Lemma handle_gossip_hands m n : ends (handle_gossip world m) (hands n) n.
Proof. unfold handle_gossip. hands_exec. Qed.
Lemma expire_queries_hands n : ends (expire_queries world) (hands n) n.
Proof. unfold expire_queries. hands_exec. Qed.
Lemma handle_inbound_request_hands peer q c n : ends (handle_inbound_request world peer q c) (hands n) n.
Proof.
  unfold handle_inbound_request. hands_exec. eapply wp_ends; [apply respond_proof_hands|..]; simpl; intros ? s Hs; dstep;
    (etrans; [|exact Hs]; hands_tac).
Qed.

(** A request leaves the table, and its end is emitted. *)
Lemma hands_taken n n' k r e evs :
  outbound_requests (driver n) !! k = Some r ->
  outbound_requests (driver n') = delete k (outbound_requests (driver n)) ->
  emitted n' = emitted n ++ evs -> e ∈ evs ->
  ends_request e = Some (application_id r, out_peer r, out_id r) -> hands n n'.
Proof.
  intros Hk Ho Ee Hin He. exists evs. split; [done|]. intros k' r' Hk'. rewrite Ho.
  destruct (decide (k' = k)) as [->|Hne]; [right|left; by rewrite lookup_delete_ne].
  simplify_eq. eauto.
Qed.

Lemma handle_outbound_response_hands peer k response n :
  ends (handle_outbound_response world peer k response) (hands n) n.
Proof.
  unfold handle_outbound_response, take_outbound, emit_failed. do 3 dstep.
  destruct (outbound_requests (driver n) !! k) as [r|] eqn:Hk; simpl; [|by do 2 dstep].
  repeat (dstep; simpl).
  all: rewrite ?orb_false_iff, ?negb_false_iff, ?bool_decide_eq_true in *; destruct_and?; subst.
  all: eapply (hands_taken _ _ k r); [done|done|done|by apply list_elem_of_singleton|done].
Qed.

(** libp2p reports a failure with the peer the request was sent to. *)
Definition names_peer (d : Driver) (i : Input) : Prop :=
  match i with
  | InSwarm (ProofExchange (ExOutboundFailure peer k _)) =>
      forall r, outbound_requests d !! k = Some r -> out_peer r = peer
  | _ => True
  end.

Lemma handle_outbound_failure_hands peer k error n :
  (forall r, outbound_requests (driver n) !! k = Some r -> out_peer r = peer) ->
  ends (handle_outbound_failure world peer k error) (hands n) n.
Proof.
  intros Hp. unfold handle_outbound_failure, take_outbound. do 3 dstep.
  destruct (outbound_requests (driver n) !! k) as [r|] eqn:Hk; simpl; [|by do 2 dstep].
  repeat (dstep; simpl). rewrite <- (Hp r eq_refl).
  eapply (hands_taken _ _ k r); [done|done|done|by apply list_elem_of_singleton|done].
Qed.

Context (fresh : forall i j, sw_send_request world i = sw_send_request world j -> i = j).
-------------------------
[TASK DETAILS]
From the records above, retype only the lines starting at the line that contains "Proof. unfold handle_gossip. hands_exec. Qed." and ending at the line that contains "Proof. unfold expire_queries.", both included.

[THE ANSWER]
Proof. unfold handle_gossip. hands_exec. Qed.
Lemma expire_queries_hands n : ends (expire_queries world) (hands n) n.
Proof. unfold expire_queries. hands_exec. Qed.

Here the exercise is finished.